For the use case with loading image files I guess I can get away with the same approach and using .Match with wildcards (**.jpg)?( Provided that there is a way to resolve the path construction issues above.)

If Hugo is in no position to provide functions to read files from content directory regardless of its location, then I suppose I need to create the commits jsons in hugo’s data directory, maintain the same directory structure and map them to their markdown counterparts based on it. Unless there is a better way.
For the carousel use case using .readDir however, I have no good ideas because the images are content and need to stay with the content directory.

I am aware that I can create a symlink from hugo’s work directory to the documentation (content) directory and solve the issue with copying content and preserve current behavior. I am asking for an advise how to approach these problems without creating additional resources to circumvent limitations?

What does npm do for you? I looked at one of the “remote pages” in your docs repo, and couldn’t figure out what is happening. What is an example of the JSON you are reading?

Npm does a couple of things:

  1. fetches commits history. .GetJSON has limited authentication options and doesn’t work for me.
  2. fetches content from remote locations (public/private repos, wikis…).
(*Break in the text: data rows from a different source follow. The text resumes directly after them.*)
(** [exchanges] for a program that may also use the disk, from [d] to [d']. *)
Definition serves {A} (m : M IoError (Conn * D) A) c d rest out k (a : A) d' : Prop :=
  ∃ c', m (c, d) = (Ok a, (c', d')) ∧ input c' = rest ∧ output c' = output c ++ out ∧
    (patience c ≤ k + patience c')%nat.

Lemma serves_stream {A} (m : M IoError Conn A) c d rest out k a :
  exchanges m c rest out k a → serves (stream m) c d rest out k a d.
Proof. intros (c' & Hm & H). exists c'. by rewrite /stream /zoom /= Hm. Qed.

Lemma serves_pure {A} (m : M IoError (Conn * D) A) c d rest k a d' : m (c, d) = (Ok a, (c, d')) →
  input c = rest → serves m c d rest [] k a d'.
Proof. intros Hm Hi. exists c. rewrite app_nil_r. split_and!; try done. lia. Qed.

Lemma serves_bind {A B} (m : M IoError (Conn * D) A) (f : A → M IoError (Conn * D) B)
    c d r1 r2 o1 o2 k1 k2 a b d1 d2 :
  serves m c d r1 o1 k1 a d1 →
  (∀ c', input c' = r1 → (patience c ≤ k1 + patience c')%nat → serves (f a) c' d1 r2 o2 k2 b d2) →
  serves (m ≫= f) c d r2 (o1 ++ o2) (k1 + k2) b d2.
Proof.
  intros (c1 & Hm & Hi & Ho & Hp) Hf. destruct (Hf c1 Hi Hp) as (c2 & Hf2 & Hi2 & Ho2 & Hp2).
  exists c2. rewrite /mbind /M_bind Hm Hf2 Hi2 Ho2 Ho app_assoc. split_and!; try done. lia.
Qed.

Lemma serves_eq {A} (m : M IoError (Conn * D) A) c d rest out out' k a d' :
  serves m c d rest out k a d' → out = out' → serves m c d rest out' k a d'.
Proof. by intros ? <-. Qed.

Ltac swrite k :=
  eapply (serves_bind _ _ _ _ _ _ _ _ 1 k);
    [apply serves_stream, exchanges_write; [eassumption|lia]|intros ? ? ?].

Lemma request_header q rest l : wf_request q → l = encode q ++ rest →
  let '(command, flags, offset, length) := op_fields (op q) in
  ∃ h, l = h ++ payload (op q) ++ rest ∧ Zlen h = 28 ∧ u32_at h 0 = 0x25609513 ∧
    u16_at h 4 = flags ∧ u16_at h 6 = command ∧ slice h 8 8 = handle q ∧
    u64_at h 16 = offset ∧ u32_at h 24 = length.
Proof.
  rewrite /wf_request /encode. destruct (op_fields (op q)) as [[[cm f] off] n].
  intros (Hh & Hf & Ho & Hn & Hc & _) ->.
  exists (to_be_bytes 4 0x25609513 ++ to_be_bytes 2 f ++ to_be_bytes 2 cm ++ handle q
    ++ to_be_bytes 8 off ++ to_be_bytes 4 n).
  split; [by rewrite -!app_assoc|]. split; [rewrite !Zlen_app !Zlen_to_be_bytes; lia|].
  rewrite /u16_max in Hf Hc. rewrite /is_u64 /u64_max in Ho. rewrite /MAX_REQUEST in Hn.
  rewrite /u16_at /u32_at /u64_at.
  repeat split; read_field; done || lia.
Qed.

Lemma request_payload q : wf_request q → let '(command, _, _, length) := op_fields (op q) in
  if command =? 1 then Zlen (payload (op q)) = length else payload (op q) = [].
Proof.
  rewrite /wf_request. destruct (op q); try done. intros (_ & _ & _ & _ & _ & _ & _ & H & _).
  by rewrite /= (proj2 (Z.eqb_neq _ _) H).
Qed.

Lemma serves_finish c d rest : input c = rest → (1 ≤ patience c)%nat →
  serves (stream flush;; mret true) c d rest [] 1 true d.
Proof.
  intros. change (@nil Z) with (@nil Z ++ []). swrite 0%nat. by apply serves_pure.
Qed.

(** The buffer follows a successful read only. *)
Lemma serves_buffer c d rest (b : bool) (r : Result Error (list Z)) : input c = rest → (1 ≤ patience c)%nat →
  serves (match r with Ok buffer => if b then stream (write_all buffer) else mret tt | Err _ => mret tt end)
    c d rest (match r with Ok x => if b then x else [] | Err _ => [] end) 1 tt d.
Proof.
  intros. destruct r; [destruct b|]; try by apply serves_pure. by apply serves_stream, exchanges_write.
Qed.

(** One pass of the loop answers one request. *)
Lemma request_spec q c d rest : wf_request q → input c = encode q ++ rest → (5 ≤ patience c)%nat →
  serves request c d rest (reply (handle q) (perform (op q) d).1) 5 true (perform (op q) d).2.
Proof.
  intros Hq Hi Hp. rewrite handled_perform // /handled /=.
  pose proof (request_header q rest _ Hq Hi) as Hh. pose proof (request_payload q Hq) as Hpay.
  rewrite /wf_request in Hq.
  destruct (op_fields (op q)) as [[[cm f] off] n] eqn:Hop.
  destruct Hh as (h & Hih & Hl & Hmg & Hf & Hcm & Hhd & Hof & Hn).
  destruct Hq as (Hhl & _ & _ & Hlen & _ & Hc2 & _).
  set (data := if cm =? 1 then payload (op q) else zeros n).
  set (res := (if valid cm f off n (dev_size d) then execute cm f off data else fail InvalidInput) d).
  assert ((gets dev_size ≫= λ size, if valid cm f off n size then execute cm f off data
    else fail InvalidInput) d = res) as -> by done.
  assert (sent_back (op q) res.1 = match res.1 with
    | Ok b => Ok (if cm =? 0 then b else []) | Err e => Err e end) as -> by (by rewrite /sent_back Hop).
  assert (∀ c1, input c1 = payload (op q) ++ rest → serves
    (if cm =? 1 then stream (read_exact n) else mret (zeros n)) c1 d rest [] 0 data d) as Hdata.
  { intros c1 Hc1. rewrite /data. destruct (cm =? 1).
    - apply serves_stream. by apply exchanges_read.
    - rewrite Hpay in Hc1. by apply serves_pure. }
  eapply serves_eq.
  { eapply (serves_bind _ _ _ _ _ _ _ _ 0 5); [by apply serves_stream, exchanges_read|]. intros c1 Hi1 Hp1.
    rewrite Hmg Hf Hcm Hof Hn /=. replace (MAX_REQUEST <? n) with false by (symmetry; apply Z.ltb_ge; lia).
    rewrite (proj2 (Z.eqb_neq cm 2) Hc2).
    eapply (serves_bind _ _ _ _ _ _ _ _ 0 5); [by apply Hdata|]. intros c2 Hi2 Hp2.
    eapply (serves_bind _ _ _ _ _ _ _ _ 0 5 (dev_size d)); [by apply serves_pure|]. intros c3 Hi3 Hp3.
    eapply (serves_bind _ _ _ _ _ _ _ _ 0 5 res.1 _ res.2).
    { apply serves_pure; [|done]. rewrite /res /device. destruct (valid _ _ _ _ _); [|done]. simpl.
      by destruct (execute _ _ _ _ _). }
    intros c4 Hi4 Hp4. swrite 4%nat. swrite 3%nat. swrite 2%nat.
    eapply (serves_bind _ _ _ _ _ _ _ _ 1 1 tt).
    - by apply serves_buffer; [|lia].
    - intros ? ? ?. by apply serves_finish; [|lia]. }
  rewrite Hhd /reply. destruct res.1; by rewrite ?app_nil_r.
Qed.
End requests.

(** ** Whatever the client sends *)

(** [m] only takes bytes off the input, and its errors are the stream's. *)
Definition frugal {A} (m : M IoError Conn A) : Prop := ∀ c, bytes (input c) →
  wp m c (λ r c', bytes (input c') ∧ (length (input c') ≤ length (input c))%nat ∧ r ≠ Err OutOfFuel).

Lemma frugal_ret {A} (a : A) : frugal (mret a).
Proof. intros c Hc. apply wp_ret. by split_and!. Qed.

Lemma frugal_invalid {A} : frugal (@fail IoError Conn A InvalidData).
Proof. intros c Hc. apply wp_fail. by split_and!. Qed.

Lemma frugal_bind {A B} (m : M IoError Conn A) (f : A → M IoError Conn B) :
  frugal m → (∀ a, frugal (f a)) → frugal (m ≫= f).
Proof.
  intros Hm Hf c Hc. apply wp_bind. eapply wp_mono; [by apply Hm|].
  intros [a|e] c1 (H1 & H2 & H3).
  - eapply wp_mono; [by apply Hf|]. intros r c2 (H4 & H5 & H6). split_and!; try done. lia.
  - split_and!; try done. congruence.
Qed.

Lemma frugal_read n : frugal (read_exact n).
Proof.
  intros c Hc. rewrite /wp /read_exact. destruct (_ <? _); simpl.
  - split_and!; [constructor|lia|done].
  - split_and!; [by apply bytes_drop|rewrite length_drop; lia|done].
Qed.

Lemma frugal_write data : frugal (write_all data).
Proof. intros c Hc. rewrite /wp /write_all. by destruct (patience c). Qed.

Lemma frugal_if {A} (b : bool) (m n : M IoError Conn A) : frugal m → frugal n → frugal (if b then m else n).
Proof. by destruct b. Qed.

Create HintDb frugal.
#[export] Hint Resolve frugal_ret frugal_invalid frugal_read frugal_write frugal_if : frugal.
#[export] Hint Extern 1 (frugal (_ ≫= _)) => apply frugal_bind; [|intros ?] : frugal.
#[export] Hint Extern 1 (frugal flush) => apply frugal_write : frugal.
Remote pages are just placeholders with metadata, including the remote content location.
  3. rewrites remote links to changed location

Here’s a sample json for the corresponding markdown.
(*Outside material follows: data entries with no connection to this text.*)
(* ===== verification/LocalImage.v ===== *)
(** How the journal of a running disk changes: records appended, the file synced,
    the remote's acknowledgement raised. *)
From S2P Require Import Prelude Codec ObjectStore Blocks Files Local LocalLog LocalInv LocalCompact.

Module LocalImage.
Import Files Local LocalLog LocalInv LocalCompact.

Section image.
Context {SHA : Sha256} {JH : Json Header} {V S : Type} {R : Remote V S} {SHAL : Sha256Laws}.
Variables (id jid : string) (sz : Z).

Abbreviation img_ok := (img_ok id jid sz).
Abbreviation image := (image id jid sz).
Abbreviation exact := (exact id jid sz).

Lemma image_lower H X Q Q' w n : Q' ≤ Q → image H X Q w n → image H X Q' w n.
Proof.
  intros HQ [g Hg]. exists g. destruct Hg. split; try eassumption.
  - destruct ok_durable0 as [|(r & ? & ?)]; [left; lia|right; exists r; split; [done|lia]].
  - intros r Hr. specialize (ok_late0 r Hr). lia.
Qed.

(** The doubtful records of a file are doubtful. *)
Lemma img_doubt g H X Q w n r : img_ok g H X Q w n → r ∈ i_X g → r ∈ X.
Proof.
  intros Hg Hr. destruct (ok_hist _ _ _ _ _ _ _ _ _ Hg) as [m Hm], (ok_doubt _ _ _ _ _ _ _ _ _ Hg) as [k Hk].
  rewrite !app_assoc -(app_assoc (i_Hc g)) Hm -!app_assoc in Hk. apply app_inv_head in Hk. rewrite Hk. set_solver.
Qed.

(** A remote root that has acknowledged at least as much. *)
Definition advanced (w w' : V) : Prop :=
  w' = w ∨ level jid w ≤ level jid w' ∧ ∃ r, r_replication w' = Some r ∧ rep_id r = jid.

Lemma known_root_advanced w w' b : advanced w w' → known_root jid w b → known_root jid w' b.
Proof. intros [->|[_ Hr]] Hk; [done|by right]. Qed.

Lemma level_advanced w w' : advanced w w' → level jid w ≤ level jid w'.
Proof. intros [->|[? _]]; lia. Qed.

Lemma img_advanced g H X Q w w' n : advanced w w' → img_ok g H X Q w n → img_ok g H X Q w' n.
Proof.
  intros Ha Hg. pose proof (level_advanced _ _ Ha) as Hl. destruct Hg. split; try eassumption.
  - lia.
  - by eapply known_root_advanced.
  - etrans; [|exact ok_limit0]. apply Z.mul_le_mono_nonneg_r; [rewrite chunk_value; lia|].
    apply inj_le, map_subseteq_size. by apply newer_sub.
Qed.

Lemma image_advanced H X Q w w' n : advanced w w' → image H X Q w n → image H X Q w' n.
Proof. intros Ha [g Hg]. exists g. by eapply img_advanced. Qed.

Lemma exact_advanced H Q q w w' n : advanced w w' → exact H Q q w n → exact H Q q w' n.
Proof. intros Ha (g & Hg & ?). exists g. split; [by eapply img_advanced|done]. Qed.

(** ** Syncing *)
Lemma img_synced g H X Q q w n : img_ok g H X Q w n → reached q g → Q ≤ q → (∀ r, r ∈ X → q < seq_of r) →
  let n' := mkInode (data n) (data n) (private n) in
  let g' := mkImg (i_h g) (i_hb g) (i_C g) (i_Hc g) (i_T1 g ++ i_T2 g) [] (i_X g) (i_a g) in
  img_ok g' H X q w n'.
Proof.
  intros Hg Hq HQ HX n' g'.
  assert (i_all g' = i_all g) as Hall by (by rewrite /i_all /g' /= -!app_assoc).
  pose proof (img_doubt g H X Q w n) as Hd.
  pose proof Hg as Hg0. destruct Hg. split; rewrite ?Hall; cbn [g' i_h i_hb i_C i_Hc i_T1 i_T2 i_X i_a n' data synced private].
  - exact ok_vol0.
  - exact ok_id0.
  - exact ok_json0.
  - exact ok_small0.
  - exact ok_ack0.
  - exact ok_acked0.
  - exact ok_level0.
  - exact ok_root0.
  - by rewrite app_nil_r.
  - by rewrite -!app_assoc.
  - exact ok_compact0.
  - exact ok_ordered0.
  - exact ok_whole0.
  - exact ok_C0.
  - exact ok_Hc0.
  - intros r Hr. apply ok_T0. set_solver.
  - exact ok_data0.
  - rewrite app_nil_r. exact ok_data0.
  - exact Hq.
  - intros r Hr. apply HX, Hd; [done|]. set_solver.
  - exact ok_limit0.
  - exact ok_log0.
  - exact ok_private0.
Qed.

Lemma exact_synced H Q q w n : exact H Q q w n → Q ≤ q →
  exact H q q w (mkInode (data n) (data n) (private n)).
Proof.
  intros (g & Hg & HX & HH & Hb & Hr & Hs) HQ. eexists. split; [apply (img_synced g H [] Q q w n Hg Hr HQ); set_solver|].
  simpl. rewrite app_nil_r. split_and!; try done. rewrite /reached /= app_nil_r. done.
Qed.

(** ** Appending *)
Section append.
Variables (H W : list (Z * Pending)) (Q q : Z) (w : V) (n : Inode) (m : gmap Z Pending).
Hypotheses (Hx : exact H Q q w n) (HW : Forall (whole sz) W) (Hseq : ∀ r, r ∈ W → seq_of r = q + 1) (HQ : Q ≤ q)
  (Hord : ordered H) (Hle : ∀ r, r ∈ H → seq_of r ≤ q)
  (Hm : ∀ i p, newer (level jid w) (overlay H) !! i = Some p → is_Some (m !! i))
  (Hlimit : Z.of_nat (base.size (overlay W ∪ m)) * CHUNK_BYTES ≤ DIRTY_LIMIT)
  (Hlog : Zlen (data n) + Zlen W * RECORD ≤ LOG_LIMIT).

Lemma W_ordered : ordered W.
Proof using Hseq.
  clear - Hseq. rewrite /ordered. induction W as [|r l IH]; constructor; [apply IH; set_solver|].
  apply Forall_forall. intros r' Hr'. rewrite (Hseq r) ?(Hseq r'); [set_solver..|lia].
Qed.

(** What the appended file describes, when [T2] and [X] together are the old
    tail and the new records. *)
Lemma img_appended g H' X T2 X' x : img_ok g H [] Q w n → i_X g = [] → data n = journal (i_hb g) (i_C g ++ i_T1 g ++ i_T2 g) →
  h_sequence (i_h g) ≤ q → i_Hc g ++ i_T1 g ++ i_T2 g = H →
  T2 ++ X' = i_T2 g ++ W → H' `prefix_of` i_Hc g ++ i_T1 g ++ T2 → i_Hc g ++ i_T1 g ++ T2 ++ X' `prefix_of` H' ++ X →
  journal (i_hb g) (i_C g ++ i_T1 g ++ T2) `prefix_of` data n ++ x → x `prefix_of` records W →
  img_ok (mkImg (i_h g) (i_hb g) (i_C g) (i_Hc g) (i_T1 g) T2 X' (i_a g)) H' X Q w (append x n).
Proof using All.
  intros Hg HX0 Hb Hsq HH HT Hh Hd Hd1 Hd2.
  assert (i_C g ++ i_T1 g ++ T2 ++ X' = i_all g ++ W) as Hall.
  { by rewrite /i_all HX0 app_nil_r HT -!app_assoc. }
  assert (∀ r, r ∈ i_all g → seq_of r ≤ q) as Hold.
  { intros r Hr. rewrite /i_all HX0 app_nil_r !elem_of_app in Hr. destruct Hr as [Hr|Hr].
    - destruct (ok_C _ _ _ _ _ _ _ _ _ Hg r Hr). lia.
    - apply Hle. rewrite -HH. set_solver. }
  assert (ordered (i_all g ++ W)) as HoW.
  { apply ordered_app. split_and!; [exact (ok_ordered _ _ _ _ _ _ _ _ _ Hg)|apply W_ordered|].
    intros r r' Hr Hr'. rewrite (Hseq r') //. specialize (Hold r Hr). lia. }
  destruct Hg. split; rewrite /i_all; cbn [i_h i_hb i_C i_Hc i_T1 i_T2 i_X i_a append data synced private]; rewrite ?Hall.
  - exact ok_vol0.
  - exact ok_id0.
  - exact ok_json0.
  - exact ok_small0.
  - exact ok_ack0.
  - exact ok_acked0.
  - exact ok_level0.
  - exact ok_root0.
  - done.
  - done.
  - exact ok_compact0.
  - done.
  - by apply Forall_app.
  - exact ok_C0.
  - exact ok_Hc0.
  - intros r Hr. rewrite HT in Hr. rewrite !elem_of_app in Hr. rewrite HX0 in ok_T0.
    destruct Hr as [Hr|[Hr|Hr]]; [apply ok_T0; set_solver..|rewrite (Hseq r) //; lia].
  - destruct ok_synced0 as [Hs1 Hs2]. split; [done|]. etrans; [exact Hs2|]. apply journal_mono.
  - split; [done|]. rewrite (journal_app (i_hb g) (i_all g)) Hb /i_all HX0 app_nil_r. by apply prefix_app.
  - exact ok_durable0.
  - intros r Hr. rewrite HT in Hr. rewrite HX0 in ok_late0. apply elem_of_app in Hr as [Hr|Hr].
    + apply ok_late0. set_solver.
    + rewrite (Hseq r) //. lia.
  - etrans; [|exact Hlimit]. apply Z.mul_le_mono_nonneg_r; [rewrite chunk_value; lia|]. apply inj_le, size_sub.
    intros i Hi. apply elem_of_dom in Hi as [p Hp]. apply newer_lookup in Hp as [Hp Hlv].
    rewrite overlay_app lookup_union_Some_raw in Hp. apply elem_of_dom. rewrite lookup_union.
    destruct Hp as [->|[-> Hp]]; [by destruct (m !! i)|].
    destruct (Hm i p) as [p' ->]; [|done]. rewrite -HH (overlay_app (i_Hc g)) -(newer_compact (i_a g)) // -ok_compact0 -overlay_app.
    apply newer_lookup. split; [|done]. by rewrite /i_all HX0 app_nil_r in Hp.
  - rewrite journal_app Zlen_app (Zlen_records sz) //. pose proof Hlog as Hl. rewrite Hb in Hl. rewrite /i_all HX0 app_nil_r. exact Hl.
  - exact ok_private0.
Qed.

(** All the records are written. *)
Lemma exact_append : W ≠ [] → exact (H ++ W) Q (q + 1) w (append (records W) n).
Proof using All.
  intros HWn. destruct Hx as (g & Hg & HX0 & HH & Hb & Hr & Hsq).
  assert (data n ++ records W = journal (i_hb g) (i_C g ++ i_T1 g ++ i_T2 g ++ W)) as Hd.
  { rewrite Hb -journal_app. by rewrite -!app_assoc. }
  eexists. split; [apply (img_appended g (H ++ W) [] (i_T2 g ++ W) [] (records W)); try done|].
  - by rewrite app_nil_r.
  - by rewrite -HH -!app_assoc.
  - by rewrite !app_nil_r -HH -!app_assoc.
  - by rewrite Hd.
  - cbn [i_h i_hb i_C i_Hc i_T1 i_T2 i_X append data]. split_and!; [done|by rewrite -HH -!app_assoc|done| |lia].
    right. destruct W as [|r l]; [done|]. exists r. cbn [i_T1 i_T2]. split; [set_solver|]. rewrite (Hseq r); [set_solver|lia].
Qed.

(** A failed write: some of them, perhaps torn. *)
Lemma torn_append x : x `prefix_of` records W → ∃ g, img_ok g H W Q w (append x n) ∧ reached q g.
Proof using All.
  intros Hpre. destruct Hx as (g & Hg & HX0 & HH & Hb & Hr & Hsq).
  eexists. split; [apply (img_appended g H W (i_T2 g) W x); try done|].
  - by rewrite HH.
  - by rewrite -HH -!app_assoc.
  - rewrite -Hb. by apply prefix_app_r.
  - exact Hr.
Qed.
End append.
End image.
End LocalImage.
I think I’m missing something cognitively: you can show the commits in a public repo, but you can not make the commits available over a public API, to be consumed by your site at build time?

If by public repo you refer to the website repo for the hugo build output, yes. Although that is not intended or pursued in any way and in fact good housekeeping should have taken care of it. As for the latter part, once they are fetched by npm, no I can use no API that I am aware of.

A mirror of the repos I showed above works also in a private network, gathering far more internal material, generally protected in ways that require more advanced authentication than .GetJSON supports. That’s also not visible in the npm we discuss on the public repo above because the public site building variant does not need it. Bottom line is, it does not qualify as public API, so I cannot use .GetJSON directly to get the commits from our internal githubs during site building.

But anyway, the key question here is, what can I use to read from file system locations content that is not inside hugo’s directory. Consider also the other use case I outlined, where I need to read a bunch of media files that are part of the content and that won’t help me there, when content does not reside in hugo. Page resources seems a close match to what perhaps could be generally applicable approach for the problem. Provided that there is a solution how to avoid hardcoding the path.

Recapping what worked for me if anyone with similar problem hits that.

In a distributed setup where content is another git repo, distinct from your hugo website builder repo, what worked for me best with .GetJSON and .readDir was to symlink the source repo as content in the hugo repo. The only thing I’ve noticed you don’t get in this way is .GitInfo (but this might be related to other issues as well, I haven’t debugged that particular problem as .GitInfo was too limited for my case anyway). However, if the jsons you read with .GetJSON are useful only for the site building purposes and do not need to be served as content, you are much better off moving them to hugo’s data folder. There you could also employ them in which expressions and read them even without explicit .GetJSON with $.Site.Data.<json-file>.
Having a well-known content folder path solves my issues with .readDir too.

I don’t have an answer how to supply dynamically the contentDir site configuration parameter (or as --contentDir) to form valid path e.g. for .readDir (imagine this setting as an environment variable specific to a particular deployment). It seems that the two just don’t play well together.